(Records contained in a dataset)
= Beginning of Section =

Lemma drive_exec st0 acts evs st evs' st' : r_heads st <> [] -> r_tails st <> [] -> ring_exec st0 evs st ->
  drive acts evs st = Some (evs', st') -> ring_exec st0 evs' st'.
Proof.
  revert evs st. induction acts as [|[r|] acts IH]; intros evs st Hh Ht Hexec Hd; cbn [drive] in Hd.
  - by injection Hd as <- <-.
  - case_bool_decide as Hr; [|discriminate]. destruct (publish st r) as [st1|] eqn:E; cbn [mbind option_bind] in Hd; [|discriminate].
    eapply IH; [| | by eapply publish_exec | exact Hd].
    all: unfold publish in E; destruct (try_reserve _ _ _ _) as [[[[]] ]|]; try discriminate;
      destruct (store_bytes _ _ _); cbn [mbind option_bind] in E; try discriminate;
      destruct (commit _) as [? []]; try discriminate; destruct (load_bytes _ _ _); cbn [mbind option_bind] in E; try discriminate;
      destruct (bool_decide _); try discriminate; injection E as <-; cbn.
    + by destruct (r_heads st).
    + by destruct (reserve_loads_tail _ _).
  - destruct (take_next st) as [[[e1 e2] st1]|] eqn:E; cbn [mbind option_bind] in Hd; [|discriminate].
    eapply IH; [| | by eapply take_next_exec | exact Hd].
    all: unfold take_next in E; destruct (release _) as [c1 []]; destruct (try_peek _ _ _) as [[[[]|] ]|]; try discriminate;
      try (destruct (load_bytes _ _ _); cbn [mbind option_bind] in E; [|discriminate]); injection E as _ _ <-; cbn;
      try (by destruct (peek_loads_head _)); by destruct (r_tails st).
Qed.
(* ===== verification/System.v ===== *)
(** The running system: both applications on one ring.

    [ProducerApp] and [ConsumerApp] are given what their transport returns;
    here the transport is the ring.  A step is a call that one of the two
    processes makes on the shared state, with the work that process does up to
    its next such call; a schedule is any sequence of steps, so it interleaves
    the processes and picks the value of every atomic load that may be stale.
    One turn of an application's loop is: its choices ([PTurn], [CTurn]), the
    attempts of [wait_until] ([PReserve], [CPeek]), and the result.

    Any number of consumer sessions may follow each other on the ring. *)
From Stdlib Require Import ZArith Lia.
From stdpp Require Import base numbers list strings.
From S2P Require Import Prelude Checksum Packet Memory RingBuffer RingProtocol PayloadGenerator PacketBuilder PacketValidator Stats Transport RateLimiter.
From S2P Require Import ProducerApp ConsumerApp EndToEnd SharedRing.

(** ** States *)

Inductive producer_place :=
  | AtHead (s : producer_state generator)
  | Reserving (s : producer_state generator) (t : producer_turn) (tried : bool)   (* in [sink_.reserve] *)
  | Building (s : producer_state generator) (t : producer_turn)                   (* holds a slot *)
  | Committing (s : producer_state generator) (rest : list producer_event)        (* the packet is in its slot *)
  | RunReturned
  | SinkDestroyed.
(** X5. However the loop ends, [first_connection] opens exactly one
    connection, to the current host of the node manager, notes the host as
    tried, keeps the new connection object in the thread and starts the loop
    of that very connection: the branch of [__start_waiting_for_events] for
    a missing connection object is never taken from here. *)
Theorem first_connection_starts_the_loop_of_a_new_connection
    (run : IoloopRun) (b : ConnectionBuilder) :
  exists es,
    effects (first_connection run b)
    = [SelectConnection (NodeManager.get_connection_parameters (__node_manager b))
         (objects_created b);
       Thread_tell_publisher_to_stop_waiting_for_thread_to_accept_events;
       Thread_continue_gently_closing_if_applicable;
       Ioloop_start (objects_created b)] ++ es
    /\ connection_attempts es = 0%nat
    /\ RabbitThread._connection (thread (after (first_connection run b)))
       = Some (objects_created b)
    /\ __all_hosts_that_were_tried (after (first_connection run b))
       = {[ NodeManager.host (NodeManager.get_connection_parameters (__node_manager b)) ]}
         ∪ __all_hosts_that_were_tried b
    /\ objects_created (after (first_connection run b)) = S (objects_created b).
Proof.
  destruct (first_connection_effects run b) as (es & He & Ha).
  assert (E : __trigger_connection_to_rabbit_etc b
              = ([SelectConnection (NodeManager.get_connection_parameters (__node_manager b))
                    (objects_created b)],
                 connecting b, inr tt)) by reflexivity.
  assert (A : after (first_connection run b)
              = after (__start_waiting_for_events run (connecting b))).
  { unfold first_connection. rewrite (bind_ok _ _ _ _ _ _ E), after_of. reflexivity. }
  destruct (start_waiting_for_events_frame run (connecting b) (objects_created b) eq_refl)
    as (_ & _ & _ & Hth & Htr & Hoc & _).
  exists es. rewrite A, Hth, Htr, Hoc.
  split; [exact He|]. split; [exact Ha|]. repeat split.
Qed.


(** *** A channel is open *)

Lemma check_for_already_arrived_messages_closed b :
  __check_for_already_arrived_messages_and_publish_them b
    = (repeat Thread_add_event_publish_message
         (int_times_1_1 (RabbitThread.get_num_unpublished (thread b))),
       b, inr tt).
Proof.
  unfold __check_for_already_arrived_messages_and_publish_them. head_get.
  destruct (RabbitThread.get_num_unpublished (thread b)) as [|n] eqn:E.
  - reflexivity.
  - change (0 <? S n)%nat with true. cbv iota. rewrite emit_times_run. reflexivity.
Qed.

Lemma publish_events_repeat n :
  publish_events (repeat Thread_add_event_publish_message n) = n.
Proof. induction n as [|n IH]; cbn; [reflexivity|]. rewrite IH. reflexivity. Qed.

Lemma int_times_1_1_ge n : (n <= int_times_1_1 n)%nat.
Proof. unfold int_times_1_1. apply Nat.div_le_lower_bound; lia. Qed.

Lemma on_channel_open_head channel b :
  on_channel_open channel b
    = ([Channel_add_on_close_callback channel;
        Channel_add_on_return_callback channel;
        Channel_confirm_delivery channel]
       ++ effects (__make_ready_for_publishing (channel_opened channel b)),
       after (__make_ready_for_publishing (channel_opened channel b)),
       outcome (__make_ready_for_publishing (channel_opened channel b))).
Proof.
  unfold on_channel_open. head_modify. head_modify.
  fold (channel_opened channel b).
  assert (Hch : RabbitThread._channel (thread (channel_opened channel b)) = Some channel)
    by reflexivity.
  unfold __add_on_channel_close_callback, __add_on_return_callback,
    __make_channel_confirm_delivery, the_channel.
  unfold bind at 1. unfold bind at 1. head_get. rewrite Hch.
  unfold ret at 1, emit at 1.
  unfold bind at 1. unfold bind at 1. head_get. rewrite Hch.
  unfold ret at 1, emit at 1.
  unfold bind at 1. unfold bind at 1. head_get. rewrite Hch.
  unfold ret at 1, emit at 1.
  destruct (__make_ready_for_publishing (channel_opened channel b)) as [[es b'] r].
  reflexivity.
Qed.

Lemma make_ready_for_publishing_closed b ch c :
  RabbitThread._channel (thread b) = Some ch ->
  RabbitThread._connection (thread b) = Some c ->
  __make_ready_for_publishing b
    = match state_of b with
      | WAITING_TO_BE_AVAILABLE =>
          (repeat Thread_add_event_publish_message
             (int_times_1_1 (RabbitThread.get_num_unpublished (thread b))),
           with_statemachine StateMachine.set_to_available b, inr tt)
      | AVAILABLE_BUT_WANTS_TO_STOP =>
          (repeat Thread_add_event_publish_message
             (int_times_1_1 (RabbitThread.get_num_unpublished (thread b))),
           b, inr tt)
      | PERMANENTLY_UNAVAILABLE =>
          (if StateMachine.get_detail_closed_by_publisher (statemachine b)
           then [Shutter_safety_finish "closed before connection was ready. reclosing."]
           else [],
           b, inr tt)
      | _ => ([], b, inr tt)
      end.
Proof.
  intros Hch Hc. unfold __make_ready_for_publishing. head_get.
  rewrite Hch, Hc. unfold when, is_None.
  unfold bind at 1, ret at 1. unfold bind at 1, ret at 1. head_get.
  unfold state_of, StateMachine.is_WAITING_TO_BE_AVAILABLE,
    StateMachine.is_AVAILABLE_BUT_WANTS_TO_STOP, StateMachine.is_PERMANENTLY_UNAVAILABLE.
  destruct (StateMachine.state (statemachine b)) eqn:Hs; cbv iota.
  - reflexivity.
  - unfold set_to_available. head_modify.
    rewrite check_for_already_arrived_messages_closed. reflexivity.
  - reflexivity.
  - rewrite check_for_already_arrived_messages_closed. reflexivity.
  - destruct (StateMachine.get_detail_closed_by_publisher (statemachine b)); reflexivity.
  - reflexivity.
Qed.

(** X6. When the channel opens on a live connection while the state is
    [WAITING_TO_BE_AVAILABLE], [on_channel_open] keeps the channel, sets
    the reconnect counter to zero, registers the close callback, the return
    callback and the delivery confirmation on the new channel, in this
    order, makes the state [AVAILABLE] and adds [int(num*1.1)] publish
    events for the [num] messages that wait: never fewer events than
    messages, and none if nothing waits.  In
    [AVAILABLE_BUT_WANTS_TO_STOP] it does the same and leaves the state. *)
Theorem channel_open_makes_available_and_flushes
    (b : ConnectionBuilder) (channel : Channel) (c : Connection) :
  RabbitThread._connection (thread b) = Some c ->
  state_of b = WAITING_TO_BE_AVAILABLE \/ state_of b = AVAILABLE_BUT_WANTS_TO_STOP ->
  on_channel_open channel b
    = ([Channel_add_on_close_callback channel;
        Channel_add_on_return_callback channel;
        Channel_confirm_delivery channel]
       ++ repeat Thread_add_event_publish_message
            (int_times_1_1 (length (RabbitThread.unpublished (thread b)))),
       (match state_of b with
        | WAITING_TO_BE_AVAILABLE =>
            with_statemachine StateMachine.set_to_available (channel_opened channel b)
        | _ => channel_opened channel b
        end),
       inr tt)
  /\ state_of (after (on_channel_open channel b))
     = (match state_of b with
        | WAITING_TO_BE_AVAILABLE => AVAILABLE
        | s => s
        end)
  /\ RabbitThread._channel (thread (after (on_channel_open channel b))) = Some channel
  /\ publish_events (effects (on_channel_open channel b))
     = int_times_1_1 (length (RabbitThread.unpublished (thread b)))
  /\ (length (RabbitThread.unpublished (thread b))
      <= publish_events (effects (on_channel_open channel b)))%nat
  /\ (RabbitThread.unpublished (thread b) = [] ->
      publish_events (effects (on_channel_open channel b)) = 0%nat).
Proof.
  intros Hc Hs.
  assert (E : on_channel_open channel b
    = ([Channel_add_on_close_callback channel;
        Channel_add_on_return_callback channel;
        Channel_confirm_delivery channel]
       ++ repeat Thread_add_event_publish_message
            (int_times_1_1 (length (RabbitThread.unpublished (thread b)))),
       (match state_of b with
        | WAITING_TO_BE_AVAILABLE =>
            with_statemachine StateMachine.set_to_available (channel_opened channel b)
        | _ => channel_opened channel b
        end),
       inr tt)).
  { rewrite on_channel_open_head.
    rewrite (make_ready_for_publishing_closed (channel_opened channel b) channel c eq_refl Hc).
    change (state_of (channel_opened channel b)) with (state_of b).
    destruct Hs as [Hs|Hs]; rewrite Hs; reflexivity. }
  rewrite E. rewrite effects_of, after_of.
  assert (P : publish_events
                ([Channel_add_on_close_callback channel;
                  Channel_add_on_return_callback channel;
                  Channel_confirm_delivery channel]
                 ++ repeat Thread_add_event_publish_message
                      (int_times_1_1 (length (RabbitThread.unpublished (thread b)))))
              = int_times_1_1 (length (RabbitThread.unpublished (thread b)))).
  { cbn [app publish_events]. apply publish_events_repeat. }
  split; [reflexivity|].
  split.
  { destruct Hs as [Hs|Hs]; rewrite Hs; [|exact Hs].
    change StateMachine.set_to_available with (StateMachine.set_state AVAILABLE).
    rewrite state_of_set_state.
    change (state_of (channel_opened channel b)) with (state_of b).
    rewrite Hs. reflexivity. }
  split; [destruct Hs as [Hs|Hs]; rewrite Hs; reflexivity|].
  split; [exact P|].
  split; [rewrite P; apply int_times_1_1_ge|].
  intros H0. rewrite P, H0. reflexivity.
Qed.
(** The list view of a stored product: [id], [name] and [price]. *)
Definition listed (d : doc ProductDict) : ProductListItem :=
  {| list_item_id := oid_str (_id d);
     list_item_name := dict_name (body d);
     list_item_price := dict_price (body d) |}.

(** The size filter in force: an empty label is no filter. *)
Definition effective_size (size : option string) : option string :=
  if truthy size then size else None.

(** The page of a user's orders that [get_user_orders] reads. *)
Definition orders_page (st : Store) (user_id : string) (limit offset : Z) :
  list (doc OrderDict) :=
  take (Z.to_nat limit)
       (drop (Z.to_nat offset)
             (sort_by_id (user_orders user_id (orders_collection st)))).

(** [enriched products lines details]: [details] are the lines of [lines]
    whose [productid] is the text of the [_id] of a product, in order, each
    with that product's name, the line's [productid] and its [qty]; the
    lines whose [productid] is the [_id] of no product are left out. *)
Inductive enriched (products : list (doc ProductDict)) :
  list OrderLine -> list OrderItemDetail -> Prop :=
| enriched_nil : enriched products [] []
| enriched_omit line lines details :
    (forall p, p ∈ products -> oid_str (_id p) <> line_productid line) ->
    enriched products lines details ->
    enriched products (line :: lines) details
| enriched_keep line lines details p :
    p ∈ products ->
    oid_str (_id p) = line_productid line ->
    enriched products lines details ->
    enriched products (line :: lines)
             ({| productDetails := {| details_name := dict_name (body p);
                                      details_id := line_productid line |};
                 detail_qty := line_qty line |} :: details).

= End of Section =

> **Task prompt**:
Of the lines above, retype only those from the line containing "try (destruct (load_bytes" through the line containing "here the transport", including both, exactly.

> **Completed task**:
      try (destruct (load_bytes _ _ _); cbn [mbind option_bind] in E; [|discriminate]); injection E as _ _ <-; cbn;
      try (by destruct (peek_loads_head _)); by destruct (r_tails st).
Qed.
(* ===== verification/System.v ===== *)
(** The running system: both applications on one ring.

    [ProducerApp] and [ConsumerApp] are given what their transport returns;
    here the transport is the ring.  A step is a call that one of the two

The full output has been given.